Audiência pública discute saúde mental e combate ao crack
“É preciso ter um olhar diferenciado sobre o doente mental ou com transtorno mental. Qualquer pessoa em situação de estresse pode surtar. É necessário que os gestores não façam de conta que tratam o problema, mas forneçam medicamentos e, quando for preciso, tenham formas de atender estas pessoas e devolvê-las equilibradas para o seio da família”, ressaltou Vera Lopes. Ela também denunciou a maneira como os pacientes permanecem no Hospital Ulisses Pernambucano. “ Na unidade recebem um ‘sossega leão” e ficam dopados, deitados em bancos de cimento, esperando uma vaga em dois ou três hospitais que podem acolhê-los”.
No entanto a parlamentar afirmou que o que mais causa-lhe indignação é o transporte de pacientes em surto no carro de polícia. “O Samu não faz a remoção destas pessoas. Elas são conduzidas usando algemas, dentro do camburão. Como fica quem já está com alucinação e vê a polícia em sua casa? Sem falar na família”. Ela também lembrou a epidemia que está sendo o crack e afirmou que algumas pessoas podem apresentar problemas mentais por causa do uso de drogas e outras usam drogas por causa dos problemas mentais
A gerente de política municipal de Redução de Danos, Angélica Oliveira, explicou que a emergência do Ulisses Pernambucano é de competência estadual e lembrou que o fechamento de leitos psiquiátricos foi determinado por lei federal a partir da reforma psiquiátrica. “Foi verificado que em hospitais, como o Alberto Maia em Camaragibe, os pacientes apresentavam sinais de tortura física e havia casos de ficarem 30 ou 40 anos esquecidos naquele local”. A lei federal prevê a substituição destas unidade pelos Centros de Atenção Psicossocial (Caps) que dão atendimento das 8h às 17h .
Angélica Oliveira enumerou que há 17 Caps espalhados pela Região Metropolitana do Recife, além de 20 residências terapêuticas - que funcionam 24 horas, atendendo mais de 150 usuários, e quatro albergues. “ Até o final de dezembro mais três casas terapêuticas serão inauguradas no Recife “, destacou.
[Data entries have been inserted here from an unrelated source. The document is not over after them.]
(* ===== verification/Snapshot.v ===== *)
(** * Snapshots of the engine: [internal/engine/snapshot.go]

    The value codecs, [snapshotEntries], [replaceAll], and the three engine
    operations [SnapshotEntries], [RestoreSnapshotEntries] and
    [ValidateSnapshotEntries].  A [bytes.Reader] is the string that is left to
    read.  Errors are a data type with one constructor per [fmt.Errorf] of the
    source.  [None] is a run-time panic. *)
From S2P Require Import Prelude Encoding GoText GoFloat GoFloatText ListValue SkipList ZSetValue Eviction Store StoreSpec Executor.
Local Open Scope Z_scope.

(** ** Errors and entries *)

Inductive readErr := ReadEOF | ReadDeclared (length remaining : Z).

Inductive SnapErr :=
| errInvalidValue (type : string)
| errUnsupportedType (type : string)
| errTooMany (type : string)
| errTooLarge (type : string)
| errLength (type : string)
| errCount (type : string) (count : Z)
| errScore (i : Z)
| errScoreNaN (i : Z)
| errElement (type : string) (i : Z) (err : readErr)
| errTrailing (type : string) (n : Z)
| errSizeMismatch (approx calculated : Z)
| errKey (key : string) (err : SnapErr)
| errDuplicateKey (key : string)
| errSizeOverflow
| errMemoryLimit (total limit : Z).

Record SnapEntry := mkSnapEntry {
  SKey : string;
  SValueType : string;
  SValue : string;
  SApproxSize : Z;
  SExpiresAtNs : Z
}.

(** ** Reading *)

(** [bytes.Reader.Read] into a buffer of [n] bytes: the end of the input is an
    error even when nothing is asked for. *)
Definition readerRead (n : Z) (r : string) : option (string * string) :=
  if slen r =? 0 then None else Some (stake (Z.to_nat n) r, sdrop (Z.to_nat n) r).

Definition readLengthPrefixed (r : string) : (string * string) + readErr :=
  match readBE 4 r with
  | None => inr ReadEOF
  | Some (length, r) =>
      if slen r <? length then inr (ReadDeclared length (slen r))
      else match readerRead length r with Some v => inl v | None => inr ReadEOF end
  end.

(** ** The list codec *)

Definition maxUint32 : Z := 4294967295.

Fixpoint encodeItems (items : list string) : string + SnapErr :=
  match items with
  | [] => inl ""
  | v :: items =>
      if maxUint32 <? slen v then inr (errTooLarge "list")
      else match encodeItems items with
      | inl out => inl (putBE 4 (u32 (slen v)) +:+ v +:+ out)
      | inr e => inr e
      end
  end.
Definition encodeListValue (value : ListValue) : string + SnapErr :=
  if maxUint32 <? llen value then inr (errTooMany "list")
  else match encodeItems (contents value) with
  | inl out => inl (putBE 4 (u32 (llen value)) +:+ out)
  | inr e => inr e
  end.

(** The loop of [decodeListValue]: [n] iterations are left, [i] are done. *)
Fixpoint decodeItems (n : nat) (i : Z) (r : string) : (list string * string) + SnapErr :=
  match n with
  | O => inl ([], r)
  | S n =>
      match readLengthPrefixed r with
      | inr e => inr (errElement "list" i e)
      | inl (item, r) =>
          match decodeItems n (i + 1) r with
          | inl (items, r) => inl (item :: items, r)
          | inr e => inr e
          end
      end
  end.
Definition decodeListValue (raw : string) : ListValue + SnapErr :=
  match readBE 4 raw with
  | None => inr (errLength "list")
  | Some (count, r) =>
      if slen r / 4 <? count then inr (errCount "list" count)
      else match decodeItems (Z.to_nat count) 0 r with
      | inr e => inr e
      | inl (items, r) =>
          if negb (slen r =? 0) then inr (errTrailing "list" (slen r))
          else inl (RPush NewListValue items).1
      end
  end.

(** ** The sorted-set codec *)

Fixpoint encodeMembers (ms : list (float64 * string)) : string + SnapErr :=
  match ms with
  | [] => inl ""
  | m :: ms =>
      if maxUint32 <? slen m.2 then inr (errTooLarge "zset")
      else match encodeMembers ms with
      | inl out => inl (putBE 8 (Float64bits m.1) +:+ putBE 4 (u32 (slen m.2)) +:+ m.2 +:+ out)
      | inr e => inr e
      end
  end.
Definition encodeZSetValue (value : ZSetValue) : option (string + SnapErr) :=
  members ← ZRange value 0 (-1);
  Some (if maxUint32 <? Z.of_nat (length members) then inr (errTooMany "zset")
        else match encodeMembers members with
        | inl out => inl (putBE 4 (u32 (Z.of_nat (length members))) +:+ out)
        | inr e => inr e
        end).

(** The loop of [decodeZSetValue]; [lvls] are the levels drawn by the calls to
    [Add]. *)
Fixpoint decodeMembers (lvls : nat -> nat) (n i : nat) (r : string) (value : ZSetValue)
    : option ((ZSetValue * string) + SnapErr) :=
  match n with
  | O => Some (inl (value, r))
  | S n =>
      match readBE 8 r with
      | None => Some (inr (errScore (Z.of_nat i)))
      | Some (scoreBits, r) =>
          let score := Float64frombits scoreBits in
          if IsNaN score then Some (inr (errScoreNaN (Z.of_nat i)))
          else match readLengthPrefixed r with
          | inr e => Some (inr (errElement "zset" (Z.of_nat i) e))
          | inl (member, r) =>
              '(value, _) ← Add value (lvls i) score member;
              decodeMembers lvls n (S i) r value
          end
      end
  end.
Definition decodeZSetValue (lvls : nat -> nat) (raw : string) : option (ZSetValue + SnapErr) :=
  match readBE 4 raw with
  | None => Some (inr (errLength "zset"))
  | Some (count, r) =>
      if slen r / 12 <? count then Some (inr (errCount "zset" count))
      else
        res ← decodeMembers lvls (Z.to_nat count) 0 r NewZSetValue;
        Some (match res with
              | inr e => inr e
              | inl (value, r) => if negb (slen r =? 0) then inr (errTrailing "zset" (slen r)) else inl value
              end)
  end.

(** ** Entries *)

Definition encodeSnapshotValue (entry : Entry) : option (string + SnapErr) :=
  match EType entry with
  | ValueTypeString =>
      Some (match EValue entry with StringValue d => inl d | _ => inr (errInvalidValue "string") end)
  | ValueTypeList =>
      Some (match EValue entry with ListV lv => encodeListValue lv | _ => inr (errInvalidValue "list") end)
  | ValueTypeZSet =>
      match EValue entry with ZSetV zv => encodeZSetValue zv | _ => Some (inr (errInvalidValue "sorted-set")) end
  | ValueTypeNone => Some (inr (errUnsupportedType (ValueTypeName (EType entry))))
  end.

(** The type, value and accounted size that a snapshot entry decodes to. *)
Definition decodeSnapshotValue (lvls : nat -> nat) (item : SnapEntry) : option ((ValueType * Value * Z) + SnapErr) :=
  if String.eqb (SValueType item) "string" then
    Some (inl (ValueTypeString, StringValue (SValue item), stringEntrySize (SKey item) (SValue item)))
  else if String.eqb (SValueType item) "list" then
    Some (match decodeListValue (SValue item) with
          | inr e => inr (errKey (SKey item) e)
          | inl value => inl (ValueTypeList, ListV value, listEntrySize (SKey item) value)
          end)
  else if String.eqb (SValueType item) "zset" then
    res ← decodeZSetValue lvls (SValue item);
    Some (match res with
          | inr e => inr (errKey (SKey item) e)
          | inl value => inl (ValueTypeZSet, ZSetV value, zsetEntrySize (SKey item) value)
          end)
  else Some (inr (errKey (SKey item) (errUnsupportedType (SValueType item)))).

Definition decodeSnapshotEntry (lvls : nat -> nat) (item : SnapEntry) (nowNs : Z) : option (Entry + SnapErr) :=
  res ← decodeSnapshotValue lvls item;
  Some (match res with
        | inr e => inr e
        | inl (ty, v, calculated) =>
            if negb (calculated =? SApproxSize item)
            then inr (errKey (SKey item) (errSizeMismatch (SApproxSize item) calculated))
            else inl (newEntry (SKey item) ty v (SApproxSize item) (SExpiresAtNs item) nowNs)
        end).

(** ** The store *)

(** The two loops of [snapshotEntries] over the entries in iteration order. *)
Fixpoint snapshotLoop (nowNs : Z) (es : list Entry) : option (list SnapEntry + SnapErr) :=
  match es with
  | [] => Some (inl [])
  | entry :: es =>
      if IsExpired entry nowNs then snapshotLoop nowNs es
      else
        res ← encodeSnapshotValue entry;
        match res with
        | inr e => Some (inr (errKey (EKey entry) e))
        | inl value =>
            rest ← snapshotLoop nowNs es;
            Some (match rest with
                  | inr e => inr e
                  | inl items =>
                      inl (mkSnapEntry (EKey entry) (ValueTypeName (EType entry)) value (SizeBytes entry)
                             (ExpiresAtNs entry) :: items)
                  end)
        end
  end.
Definition snapLess (a b : SnapEntry) : bool := sltb (SKey a) (SKey b).

Section snapshot.
Context `{SliceSort}.

Definition snapshotEntries (s : Store) (nowNs : Z) (rng : gmap string Entry -> list Entry)
    : option (list SnapEntry + SnapErr) :=
  res ← snapshotLoop nowNs (mjoin (rng <$> stripes s));
  Some (match res with inl entries => inl (slice_sort snapLess entries) | inr e => inr e end).
End snapshot.

Definition replaceAll (s : Store) (entries : list Entry) (total : Z) : option Store :=
  let s := mkStore ((fun _ => ∅) <$> stripes s) (mask s) (powerTwo s) (usedBytes s) in
  s ← foldl (fun s entry => s ← s; st ← stripeFor s (EKey entry); Some (storeE s st (EKey entry) entry)) (Some s) entries;
  Some (setUsed s total).

(** The loop of [RestoreSnapshotEntries]: the decoded entries and their total
    size.  [lvls i] are the levels drawn while entry [i] is decoded. *)
Fixpoint restoreLoop (lvls : nat -> nat -> nat) (now : Z) (i : nat) (entries : list SnapEntry) (seen : gset string)
    (total : Z) : option ((list Entry * Z) + SnapErr) :=
  match entries with
  | [] => Some (inl ([], total))
  | item :: entries =>
      if bool_decide (SKey item ∈ seen) then Some (inr (errDuplicateKey (SKey item)))
      else
        let seen := {[SKey item]} ∪ seen in
        if negb (SExpiresAtNs item =? 0) && (SExpiresAtNs item <=? now)
        then restoreLoop lvls now (S i) entries seen total
        else
          res ← decodeSnapshotEntry (lvls i) item now;
          match res with
          | inr e => Some (inr e)
          | inl entry =>
              if maxUint64 - total <? SizeBytes entry then Some (inr errSizeOverflow)
              else
                rest ← restoreLoop lvls now (S i) entries seen (total + SizeBytes entry);
                Some (match rest with
                      | inr e => inr e
                      | inl (decoded, total) => inl (entry :: decoded, total)
                      end)
          end
  end.

(** [RestoreSnapshotEntries]: how many entries were restored, or an error, and
    the store afterwards. *)
Definition RestoreSnapshotEntries (limit : Z) (lvls : nat -> nat -> nat) (s : Store) (entries : list SnapEntry) (now : Z)
    : option ((Z + SnapErr) * Store) :=
  res ← restoreLoop lvls now 0 entries ∅ 0;
  match res with
  | inr e => Some (inr e, s)
  | inl (decoded, total) =>
      if (0 <? limit) && (limit <? total) then Some (inr (errMemoryLimit total limit), s)
      else
        s ← replaceAll s decoded total;
        Some (inl (Z.of_nat (length decoded)), s)
  end.

Fixpoint validateLoop (lvls : nat -> nat -> nat) (i : nat) (entries : list SnapEntry) (seen : gset string)
    : option (option SnapErr) :=
  match entries with
  | [] => Some None
  | item :: entries =>
      if bool_decide (SKey item ∈ seen) then Some (Some (errDuplicateKey (SKey item)))
      else
        res ← decodeSnapshotEntry (lvls i) item 0;
        match res with
        | inr e => Some (Some e)
        | inl _ => validateLoop lvls (S i) entries ({[SKey item]} ∪ seen)
        end
  end.
Definition ValidateSnapshotEntries (lvls : nat -> nat -> nat) (entries : list SnapEntry) : option (option SnapErr) :=
  validateLoop lvls 0 entries ∅.

(** ** The engine operations

    Each reads the clock once; taking a snapshot also visits the maps, and
    decoding draws the levels of the sorted sets. *)

Section engine_snapshots.
Context `{Env, SliceSort}.

Definition SnapshotEntries : M (list SnapEntry + SnapErr) := fun w =>
  r ← snapshotEntries (sysStore w) (clock (tick w)) (visit (S (tick w)));
  Some (r, mkSys (sysStore w) (S (S (tick w)))).
Definition RestoreEntries (limit : Z) (entries : list SnapEntry) : M (Z + SnapErr) := fun w =>
  '(r, s) ← RestoreSnapshotEntries limit (fun i k => randomLevel (coins (S (tick w + i)) k)) (sysStore w) entries (clock (tick w));
  Some (r, mkSys s (S (tick w + length entries))).
Definition ValidateEntries (entries : list SnapEntry) : M (option SnapErr) := fun w =>
  r ← ValidateSnapshotEntries (fun i k => randomLevel (coins (tick w + i) k)) entries;
  Some (r, mkSys (sysStore w) (tick w + length entries)).
End engine_snapshots.
(* ===== verification/SnapshotSpec.v ===== *)
(** * Snapshots restore what they saved

    Round trips of the value codecs, [snapshotEntries] as a function of the
    abstract map (it does not depend on the iteration order of Go maps), and
    [RestoreSnapshotEntries]: whatever bytes it is given, it either leaves the
    store as it was or replaces it by a well-formed store within the memory
    limit; given a snapshot, it restores the map that was saved.

    The codecs lose one case: [readLengthPrefixed] cannot read an empty
    string at the end of the input. *)
From S2P Require Import Prelude Encoding GoText GoFloat GoFloatText ListValue SkipList ZSetValue Eviction Store StoreSpec Snapshot.
Local Open Scope Z_scope.

(** ** Length-prefixed strings *)

Lemma readLengthPrefixed_put v r :
  slen v <= maxUint32 ->
  readLengthPrefixed (putBE 4 (u32 (slen v)) +:+ v +:+ r) =
    if slen v + slen r =? 0 then inr ReadEOF else inl (v, r).
Proof.
  intros Hv. pose proof (slen_nonneg v). pose proof (slen_nonneg r). unfold maxUint32 in Hv.
  unfold readLengthPrefixed. unfold u32. rw Z.mod_small; [lia|]. rw readBE_put; [lia|].
  rw slen_app. destruct (Z.ltb_spec (slen v + slen r) (slen v)); [lia|]. unfold readerRead. rw slen_app.
  destruct (_ =? 0); [done|]. unfold slen. by rw Nat2Z.id stake_app sdrop_app.
Qed.

(** ** The list codec *)

(** The case the codecs cannot represent. *)
Definition ends_empty (items : list string) : Prop := last items = Some "".

Lemma ends_empty_cons v items : items <> [] -> ends_empty (v :: items) <-> ends_empty items.
Proof. intros Hne. unfold ends_empty. by destruct items. Qed.

Lemma encodeItems_length items out : encodeItems items = inl out -> 4 * Z.of_nat (length items) <= slen out.
Proof.
  revert out; induction items as [|v items IH]; intros out; cbn [encodeItems]; [by intros [= <-]|].
  destruct (_ <? _); [done|]. destruct (encodeItems items) as [out'|]; [|done]. intros [= <-].
  specialize (IH _ eq_refl). rw (slen_app (putBE _ _)) slen_put (slen_app v). pose proof (slen_nonneg v). simpl length. lia.
Qed.

Lemma decodeItems_encode items i out :
  encodeItems items = inl out ->
  (~ ends_empty items -> decodeItems (length items) i out = inl (items, "")) /\
  (ends_empty items -> decodeItems (length items) i out = inr (errElement "list" (i + Z.of_nat (length items) - 1) ReadEOF)).
Proof.
  revert i out; induction items as [|v items IH]; intros i out; cbn [encodeItems]; [by intros [= <-]|].
  destruct (Z.ltb_spec maxUint32 (slen v)); [done|].
  destruct (encodeItems items) as [out'|] eqn:Hout; [|done]. intros [= <-].
  cbn [length decodeItems]. rw readLengthPrefixed_put; [lia|]. pose proof (encodeItems_length _ _ Hout) as Hlen.
  destruct (IH (i + 1) out' eq_refl) as [IH1 IH2]. pose proof (slen_nonneg v).
  destruct items as [|w items].
  - injection Hout as <-. change (slen "") with 0. destruct (Z.eqb_spec (slen v + 0) 0) as [Hz|Hz].
    + assert (v = "") as -> by (apply slen_nil_inv; lia). split; [by intros []|]. intros _. do 2 f_equal. lia.
    + split; [done|]. intros [= ->]. by destruct Hz.
  - rw ends_empty_cons //. simpl length in Hlen. destruct (Z.eqb_spec (slen v + slen out') 0); [lia|]. split.
    + intros Hne. by rw IH1.
    + intros He. rw IH2 //. do 2 f_equal. simpl length. lia.
Qed.

Lemma decodeListValue_encode lv raw :
  list_wf lv -> encodeListValue lv = inl raw ->
  (~ ends_empty (contents lv) ->
     exists lv', decodeListValue raw = inl lv' /\ list_wf lv' /\ contents lv' = contents lv) /\
  (ends_empty (contents lv) -> exists i, decodeListValue raw = inr (errElement "list" i ReadEOF)).
Proof.
  intros Hwf. unfold encodeListValue. destruct (Z.ltb_spec maxUint32 (llen lv)); [done|].
  destruct (encodeItems (contents lv)) as [out|] eqn:Hout; [|done]. intros [= <-].
  assert (llen lv = Z.of_nat (length (contents lv))) as Hlen by by apply contents_len.
  pose proof (encodeItems_length _ _ Hout) as Hol. unfold decodeListValue, u32. unfold maxUint32 in *.
  rw Z.mod_small; [lia|]. rw readBE_put; [lia|]. destruct (Z.ltb_spec (slen out / 4) (llen lv)).
  { pose proof (Z.div_le_lower_bound (slen out) 4 (llen lv)). lia. }
  rw Hlen Nat2Z.id. destruct (decodeItems_encode (contents lv) 0 out Hout) as [H1 H2]. split.
  - intros Hne. rw H1 //. change (slen "") with 0. cbn [Z.eqb negb].
    destruct NewListValue_wf as [Hw0 Hc0]. pose proof (RPush_spec NewListValue (contents lv) Hw0) as Hp.
    destruct (RPush NewListValue (contents lv)) as [lv' n]. destruct Hp as (Hw & Hc & _). exists lv'.
    split_and!; [done|done|by rw Hc Hc0].
  - intros He. rw H2 //. by eexists.
Qed.

(** ** The sorted-set codec *)

(** The bounds of an encoded member. *)
Lemma encodeMembers_length ms out : encodeMembers ms = inl out -> 12 * Z.of_nat (length ms) <= slen out.
Proof.
  revert out; induction ms as [|m ms IH]; intros out; cbn [encodeMembers]; [by intros [= <-]|].
  destruct (_ <? _); [done|]. destruct (encodeMembers ms) as [out'|]; [|done]. intros [= <-].
  specialize (IH _ eq_refl). rw (slen_app (putBE _ _)) (slen_app (putBE _ _)) !slen_put (slen_app m.2).
  pose proof (slen_nonneg m.2). simpl length. lia.
Qed.

(** Adding the members of a sorted set in order rebuilds it. *)
Lemma zinsert_last p l :
  (forall x, x ∈ l -> mltp x p /\ IsNaN x.1 = false) -> IsNaN p.1 = false -> zinsert p l = l ++ [p].
Proof.
  intros Hl Hp. induction l as [|x l IH]; [done|]. simpl. destruct (Hl x) as [Hx Hn]; [by left|].
  apply mlt_mltp_pair in Hx as ->; [|done..]. f_equal. apply IH. intros y Hy. apply Hl. by right.
Qed.

Lemma zadd_last l p ms :
  zseq_ok (l ++ p :: ms) -> zadd p l = (l ++ [p], true).
Proof.
  intros [Hs Hu Hn]. unfold zadd. rw fmap_app in Hu. apply NoDup_app in Hu as (_ & Hd & _).
  assert (zmap l !! p.2 = None) as ->.
  { apply zmap_None. intros Hp. apply (Hd _ Hp). by left. }
  f_equal. apply zinsert_last; [|apply Hn, elem_of_app; by right; left].
  intros x Hx. split; [|apply Hn, elem_of_app; by left].
  apply (StronglySorted_app_1_elem_of mltp l (p :: ms)) with (x1 := x) (x2 := p) in Hs; [done|done|by left].
Qed.

Section zset_codec.
Context (lvls : nat -> nat) (Hlv : forall k, (1 <= lvls k <= skipListMaxLevel)%nat).

(** Whatever the bytes, decoding does not panic and gives a well-formed
    sorted set or an error. *)
Lemma decodeMembers_total n i r z :
  zset_ok z -> exists res, decodeMembers lvls n i r z = Some res /\
    match res with inl (z', _) => zset_ok z' | inr _ => True end.
Proof.
  revert i r z; induction n as [|n IH]; intros i r z Hz; cbn [decodeMembers]; [by eexists|].
  destruct (readBE 8 r) as [[bits r1]|]; [|by eexists]. cbv zeta.
  destruct (IsNaN (Float64frombits bits)) eqn:Hn; [by eexists|].
  destruct (readLengthPrefixed r1) as [[m r2]|e]; [|by eexists].
  destruct (Add_spec z (lvls i) (Float64frombits bits) m Hz Hn (Hlv i)) as (z1 & b & -> & Hz1 & _).
  cbn [mbind option_bind]. by apply IH.
Qed.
Ela relacionou a rede de atendimento a pacientes com problemas de álcool e outras drogas, que envolve os Postos de Saúde da Família (PSF), além de uma equipe com mais de 60 agentes redutores de danos. “O crack coloca em cheque toda a forma de suporte terapêutico. Não vemos usuário pedindo ajuda, vemos a m ãe, o pai, a família”. Sobre o transporte de pacientes em surto em viaturas policiais, a gerente informou que a secretaria de Saúde do Recife promove capacitação tanto para os policiais como para os profissionais que atendem no Samu.
O coordenador municipal do Consultório de Rua, Genivaldo Francisco, explicou as ações desenvolvidas por este programa da secretaria de Saúde da cidade. “O Consultório de Rua é um equipamento clínico comunitário para fazer com que o usuário que está na comunidade, chegue até o Caps”. Segundo ele o Recife é a única capital onde o redutor de danos é um profissional concursado. “Hoje temos 60 concursados e mais 35 contratados, para atender a política ‘Recife em defesa da vida’. Esse agente conhece a comunidade em que trabalha para abordar o usuário de droga. Procuramos ajudar o usuário que precisa de atendimento e casa de acolhida, de documentação, da relação com a saúde. A problemática da droga se dá além do uso”, conclui.
O pediatra Guilherme Andrade destacou a epidemia que vem se consolidando no mundo inteiro com o crack e a ligação da droga com o crime. “ Há quem afirme que muitos detentos cometeram crimes por estarem sob o efeito da droga e, há quem diga também que as cadeias e os presídios estão repletos de doentes mentais. Se isto for verdade, sabemos que não é o local adequado para permaneceram”.
A psicóloga Edna Borba destacou que a questão da droga e saúde mental é complexa . “Cada pessoa enfrenta um conflito de forma diferente, porque os comportamentos são individuais. A droga sempre existiu. Café, cigarro e bebidas alccólicas também são drogas”. Ela citou Freud e disse que o psicanalista explicava que as questões humanas partem de três situações: lidar com a natureza, com a velhice e com o outro. “ Cada vez o ser humano está se isolando, ficando solitários e buscando meios, como as drogas para se satisfazer”.
A psicóloga enfatizou que a questão das drogas é psíquica e que algumas pessoas conseguem superar , mas a família tem uma importância fundamental na questão. “É preciso que a família e a sociedade se sintam responsáveis para combater as drogas. A fragilização da família leva muitos pais e mães a não ocuparem os papéis que deveriam ocupar”, concluiu.